[Problem to solve]: For the records that follow, please set down exactly the lines between the one holding "Record amount_changed (c" and the one holding "ac_bonds : bond_map", inclusive, and only those.

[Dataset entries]
(** A nominator state in which the nomination of [c] became [a]. *)
Record amount_changed (c : AccountId) (v a : Balance) (st st' : Nominator.t) : Prop := {
  ac_id : Nominator.id st' = Nominator.id st;
  ac_owners : owner <$> Nominator.nominations st' = owner <$> Nominator.nominations st;
  ac_bonds : bond_map (Nominator.nominations st') =
    <[c := a]> (bond_map (Nominator.nominations st));
  ac_amounts m : m <= a → Forall (λ b, m <= amount b) (Nominator.nominations st) →
    Forall (λ b, m <= amount b) (Nominator.nominations st');
  ac_sum : sum_amounts (Nominator.nominations st') = sum_amounts (Nominator.nominations st) - v + a;
  ac_total : Nominator.total st' = Nominator.total st - v + a;
  ac_less : Nominator.less_total st' = Nominator.less_total st;
}.
Lemma amount_changed_middle l1 x l2 a st :
  Nominator.nominations st = l1 ++ x :: l2 → NoDup (owner <$> Nominator.nominations st) →
  amount_changed (owner x) (amount x) a st
    (Nominator.set_total (Nominator.total st - amount x + a)
      (Nominator.set_nominations (<[length l1 := Bond.mk (owner x) a]> (Nominator.nominations st)) st)).
Proof.
  intros Hl Hnd. assert (<[length l1 := Bond.mk (owner x) a]> (Nominator.nominations st) =
    l1 ++ Bond.mk (owner x) a :: l2) as Hins.
  { rewrite Hl. by rewrite insert_app_r_alt, Nat.sub_diag by lia. }
  assert (owner <$> (l1 ++ Bond.mk (owner x) a :: l2) = owner <$> Nominator.nominations st) as Hown.
  { by rewrite Hl, !fmap_app. }
  split; cbn; rewrite ?Hins; try done.
  - rewrite bond_map_middle by (by rewrite Hown). rewrite Hl in Hnd |- *.
    by rewrite (bond_map_middle _ _ _ Hnd), insert_insert_eq.
  - intros Ha. rewrite Hl, !Forall_app, !Forall_cons. cbn. naive_solver.
  - rewrite Hl, !sum_middle. cbn. lia.
Qed.
Lemma amount_changed_ok `{Config} (R : Requests) c n v a st st' :
  amount_changed c v a st st' → MinNominationPerCollator <= a → nominator_ok R n st → nominator_ok R n st'.
Proof.
  intros [Hid Hown _ Ham Hsum Htot Hless] Ha [? Hset Hlen Hne Hpos Ht Hl].
  split; [congruence| | | |by apply Ham|lia|].
  - by eapply set_ok_by_owner.
  - apply (f_equal length) in Hown. rewrite !length_fmap in Hown. lia.
  - intros Hn. rewrite Hn in Hown. destruct (Nominator.nominations st); done.
  - rewrite Hless, Hl. unfold pending.
    rewrite <-!(sum_of_fmap (λ o, asked n (reqs_of R o)) owner). by rewrite Hown.
Qed.

Section Adjust.
Context `{ConfigOk} `{!CurrencyLaws config_currency}.
Implicit Types (c n : AccountId) (s : Storage.t).

(** The nomination of [n] with [c] goes from [v] to [a], in the lists and in
    the nominator's state. *)
Lemma nomination_changed_ok f k c n v a self top bottom top' bottom' st st' :
  core_ok f k → k_cand k !! c = Some self → k_top k !! c = Some top → k_bottom k !! c = Some bottom →
  k_nom k !! n = Some st → amount_changed c v a st st' → MinNominationPerCollator <= a → Nominator.total st' <= f n →
  let self' := meta_of self top' bottom' in
  meta_ok self top bottom → meta_ok self' top' bottom' →
  Bond.mk n v ∈ noms top ++ noms bottom →
  Bond.mk n v :: noms top' ++ noms bottom' ≡ₚ Bond.mk n a :: noms top ++ noms bottom →
  (∀ r, r ∈ reqs_of (k_req k) c → ScheduledRequest.nominator r = n →
        action_ok a (ScheduledRequest.action r)) →
  core_ok f (Core (<[c := self']> (k_cand k)) (<[c := top']> (k_top k))
    (<[c := bottom']> (k_bottom k)) (<[n := st']> (k_nom k)) (k_req k)
    (pool_effect c self self' (k_pool k))).
Proof using Type*.
  intros Hok Hc Ht Hb Hst Hac Ha Hcov self' Hm Hm' Hin Hp Hreq.
  pose proof (ok_noms _ _ Hok n st Hst) as Hno.
  apply (changed_ok f k Hok c n self' top' bottom' (Some st')).
  apply (change_set _ _ Hok c self top bottom Hc Ht Hb n a); try done.
  - pose proof (lo_owners _ _ (mo_lists _ _ _ Hm)) as Hnd.
    pose proof (lo_owners _ _ (mo_lists _ _ _ Hm')) as Hnd'.
    apply elem_of_Permutation in Hin as [l Hl]. rewrite Hl in Hp.
    assert (noms top' ++ noms bottom' ≡ₚ Bond.mk n a :: l) as Hp'.
    { apply (Permutation_cons_inv (a := Bond.mk n v)). rewrite Hp. apply Permutation_swap. }
    rewrite (bond_map_perm _ _ Hnd' Hp'), (bond_map_perm _ _ Hnd Hl), !bond_map_cons. cbn.
    by rewrite insert_insert_eq.
  - unfold nom_bonds. rewrite Hst. apply Hac.
  - by eapply amount_changed_ok.
  - destruct (ok_apart _ _ Hok n); [done|congruence].
Qed.

(** ** Adding to a nomination *)

Lemma revoke_absent c n s r :
  nomination_request_revoke_exists c n s = false →
  r ∈ scheduled_requests c s → ScheduledRequest.nominator r = n →
  NominationAction.is_revoke (ScheduledRequest.action r) = false.
Proof using Type*.
  unfold nomination_request_revoke_exists. intros Hex Hr Hn.
  destruct (NominationAction.is_revoke _) eqn:Hrev; [|done].
  assert (existsb (λ req, bool_decide (ScheduledRequest.nominator req = n) &&
    NominationAction.is_revoke (ScheduledRequest.action req)) (scheduled_requests c s) = true); [|congruence].
  apply existsb_exists. exists r. split; [by apply list_elem_of_In|].
  by rewrite bool_decide_true, Hrev.
Qed.
Lemma adjust_bond_lock_spec st adj s (Q : unit → Storage.t → Prop) :
  (match adj with
   | Increase a => a <= get_nominator_stakable_free_balance (Nominator.id st) s
   | Decrease => True
   end → Q () (lock_nominator st s)) →
  wp (adjust_bond_lock st adj) s Q (λ _ _, True).
Proof using Type*.
  intros HQ. unfold adjust_bond_lock, lock_nominator in *.
  destruct adj as [a|]; wp_go; case_bool_decide; wp_go; by apply HQ.
Qed.
Lemma lock_nominator_frame st s :
  core_of (lock_nominator st s) = core_of s ∧ same_free s (lock_nominator st s) ∧
  Storage.MinTotalNominatorStake (lock_nominator st s) = Storage.MinTotalNominatorStake s.
Proof using Type*. split_and!; [done| |done]. intros a. apply free_lock_nominator. Qed.

(** A second [update_active] with the same total. *)
Lemma update_active_again C P c self self' :
  pool_ok (<[c := self']> C) (pool_effect c self self' P) →
  pool_ok (<[c := self']> C)
    ((if CandidateMetadata.is_active self' &&
         negb (bool_decide (CandidateMetadata.total_counted self =
                            CandidateMetadata.total_counted self'))
      then pool_update c (CandidateMetadata.total_counted self') else id)
     (pool_effect c self self' P)).
Proof using Type*.
  intros HP. destruct (CandidateMetadata.is_active self') eqn:Ha; [|done].
  cbn [andb]. destruct (negb _); [|done].
  rewrite <-(insert_insert_eq C c self' self'). eapply pool_changed; [done|apply lookup_insert_eq|done|].
  left. done.
Qed.
Lemma core_pool f C Tp Bt NS R P P' :
  core_ok f (Core C Tp Bt NS R P) → pool_ok C P' → core_ok f (Core C Tp Bt NS R P').
Proof using Type*. intros []. by split. Qed.

Lemma range_with_more s c n v more self top bottom :
  staking_ok s → Storage.CandidateInfo s !! c = Some self → cand_ok c self top bottom s →
  Bond.mk n v ∈ noms top ++ noms bottom → v + more <= free_of_chain s n →
  CandidateMetadata.bond self + sum_amounts (noms top ++ noms bottom) + more <= u128_max.
Proof using Type*.
  intros Hs Hc [Ht Hb Hm] Hin Hv. pose proof (so_core _ Hs) as Hok.
  pose proof (lo_owners _ _ (mo_lists _ _ _ Hm)) as Hnd.
  assert (∀ b, b ∈ noms top ++ noms bottom →
    Storage.CandidateInfo s !! owner b = None ∧ amount b <= free_of_chain s (owner b)) as Hcov.
  { intros b Hb'. by eapply (core_listed_covered _ _ Hok). }
  apply elem_of_Permutation in Hin as [l Hl]. rewrite Hl in Hnd |- *. setoid_rewrite Hl in Hcov.
  pose proof (core_range _ (core_of s) c self (Bond.mk n (v + more) :: l)
    (CandidateMetadata.bond self) (so_issuance _ Hs) Hc Hnd) as Hr.
  rewrite sum_cons in Hr |- *. cbn in Hr |- *.
  enough (CandidateMetadata.bond self + (v + more + sum_amounts l) <= u128_max) by lia.
  apply Hr; [by apply (cov_cand _ _ _ (ok_covered _ _ Hok) c self)|].
  intros b [->|Hb']%elem_of_cons; [|apply Hcov; set_solver]. cbn. split; [|done].
  apply (Hcov (Bond.mk n v)). set_solver.
Qed.
(** From the lock on, [increase_nomination] of [types.rs]. *)
Lemma increased_keeps s c n v more self top bottom st st1 ev :
  staking_ok s → Storage.CandidateInfo s !! c = Some self → cand_ok c self top bottom s →
  Storage.NominatorState s !! n = Some st → Bond.mk n v ∈ noms top ++ noms bottom →
  nomination_request_revoke_exists c n s = false → 0 <= more →
  Nominator.total st + more <= free_of_chain s n →
  amount_changed c v (v + more) st st1 →
  wp (r ← Candidate.increase_nomination c n v more self;
      let '(in_top, self') := r in
      (if CandidateMetadata.is_active self' &&
          negb (bool_decide (CandidateMetadata.total_counted self =
                             CandidateMetadata.total_counted self'))
       then update_active c (CandidateMetadata.total_counted self') else mret ());;
      put_candidate c self';;
      modify (Storage.upd_Total (λ total, total ⊕ more));;
      put_nominator n st1;;
      deposit_event (ev in_top)) (lock_nominator st1 s)
    (λ _ s', staking_ok s') (λ _ _, True).
Proof using Type*.
  intros Hs Hc Hco Hst Hin Hrev Hmore Hfree Hac. pose proof (so_core _ Hs) as Hok.
  destruct (staking_listed _ _ _ _ _ _ Hs Hco Hin) as (st'&?&Hno&Hb&Hpos&_). cbn in *. simplify_eq.
  pose proof (no_min _ _ _ _ _ Hno Hb). destruct (lock_nominator_frame st1 s) as (_&Hf&Hmin).
  assert (cand_ok c self top bottom (lock_nominator st1 s)) as Hco1 by (by destruct Hco; split).
  wp_step. eapply wp_mono; [apply (increase_nomination_spec c (Bond.mk n v) more); try done| |done].
  { cbn. eapply range_with_more; try done. lia. }
  intros [in_top self'] s1 (top'&bottom'&Hco'&Hself&Hp&_&->). cbn [snd fst] in *. cbv beta iota.
  wp_step. apply wp_update_if. wp_go.
  eapply staking_intro; [done|exact Hf|exact Hmin|].
  pose proof (nomination_changed_ok _ _ c n v (v + more) self top bottom top' bottom' st st1 Hok Hc
    (co_top _ _ _ _ _ Hco) (co_bottom _ _ _ _ _ Hco) Hst Hac ltac:(lia)) as Hres.
  rewrite <-Hself in Hres. eapply core_pool; [apply Hres; try done|].
  - rewrite (ac_total _ _ _ _ _ Hac). lia.
  - apply Hco.
  - apply Hco'.
  - intros r Hr Hn. pose proof (revoke_absent c n s r Hrev Hr Hn).
    destruct (vo_backed _ _ _ (ok_reqs _ _ Hok c) r Hr) as (a&Ha&Hact).
    rewrite Hn in Ha. unfold nom_bonds in Ha. cbn in Ha. rewrite Hst in Ha. cbn in Ha. simplify_eq.
    destruct (ScheduledRequest.action r); cbn in *; [done|lia].
  - apply update_active_again, pool_effect_ok; [apply (ok_pool _ _ Hok)|done|by rewrite Hself].
Qed.
Lemma call_bond_extra_keeps n c more : 0 <= more → keeps (call_bond_extra n c more).
Proof using Type*.
  intros Hmore s Hs. pose proof (so_core _ Hs) as Hok. unfold call_bond_extra. wp_go.
  rename select (_ !! n = Some a) into Hst. rename select (_ = false) into Hrev. rename a into st.
  pose proof (ok_noms _ _ Hok n st Hst) as Hno. pose proof (set_ok_owners _ (no_set _ _ _ Hno)) as Hnd.
  unfold nominator_increase_nomination. wp_go.
  rename select (bond_position _ _ = Some _) into Hpos.
  apply bond_position_Some in Hpos as (l1&x&l2&Hl&->&<-).
  eapply wp_expect; [rewrite Hl; by apply list_lookup_middle|]. wp_go.
  pose proof (total_range s n st Hs Hst). 
  set (st1 := Nominator.set_total _ _). apply adjust_bond_lock_spec. intros Hfree.
  change (Nominator.id st1) with (Nominator.id st) in *. rewrite (no_id _ _ _ Hno) in *.
  apply stakable_free in Hfree; [|done..]. rewrite Hst in Hfree.
  assert (bond_map (Nominator.nominations st) !! owner x = Some (amount x)) as Hbond.
  { apply bond_map_lookup; [done|]. rewrite Hl. destruct x. set_solver. }
  destruct (core_held _ _ Hok n st (owner x) (amount x) Hst Hbond) as (self&top&bottom&Hc&Ht&Hb&Hm&_&Hin).
  wp_step. unfold get_candidate. wp_step. wp_step. cbv beta.
  change (Storage.CandidateInfo (lock_nominator st1 s) !! owner x) with (k_cand (core_of s) !! owner x).
  rewrite Hc. apply wp_ok_or; [intros ? [= <-]|done]. cbv beta iota zeta.
  apply (increased_keeps s (owner x) n (amount x) more self top bottom st st1); try done.
  assert (0 < amount x <= Nominator.total st) as Hx.
  { destruct (core_listed _ _ Hok (owner x) top bottom (Bond.mk n (amount x)) Ht Hb) as (st'&Hst'&_&_&?&_);
      [apply (lo_owners _ _ (mo_lists _ _ _ Hm))|done|]. cbn in *. by simplify_eq. }
  pose proof (free_balance_range (Storage.Balances s) n). unfold free_of_chain in Hfree.
  pose proof (amount_changed_middle l1 x l2 (amount x + more) st Hl Hnd) as Hac.
  unfold st1. cbn. rewrite !sat_add_small by lia.
  by replace (Nominator.total st + more) with (Nominator.total st - amount x + (amount x + more)) by lia.
Qed.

[Answer box]:
Record amount_changed (c : AccountId) (v a : Balance) (st st' : Nominator.t) : Prop := {
  ac_id : Nominator.id st' = Nominator.id st;
  ac_owners : owner <$> Nominator.nominations st' = owner <$> Nominator.nominations st;
  ac_bonds : bond_map (Nominator.nominations st') =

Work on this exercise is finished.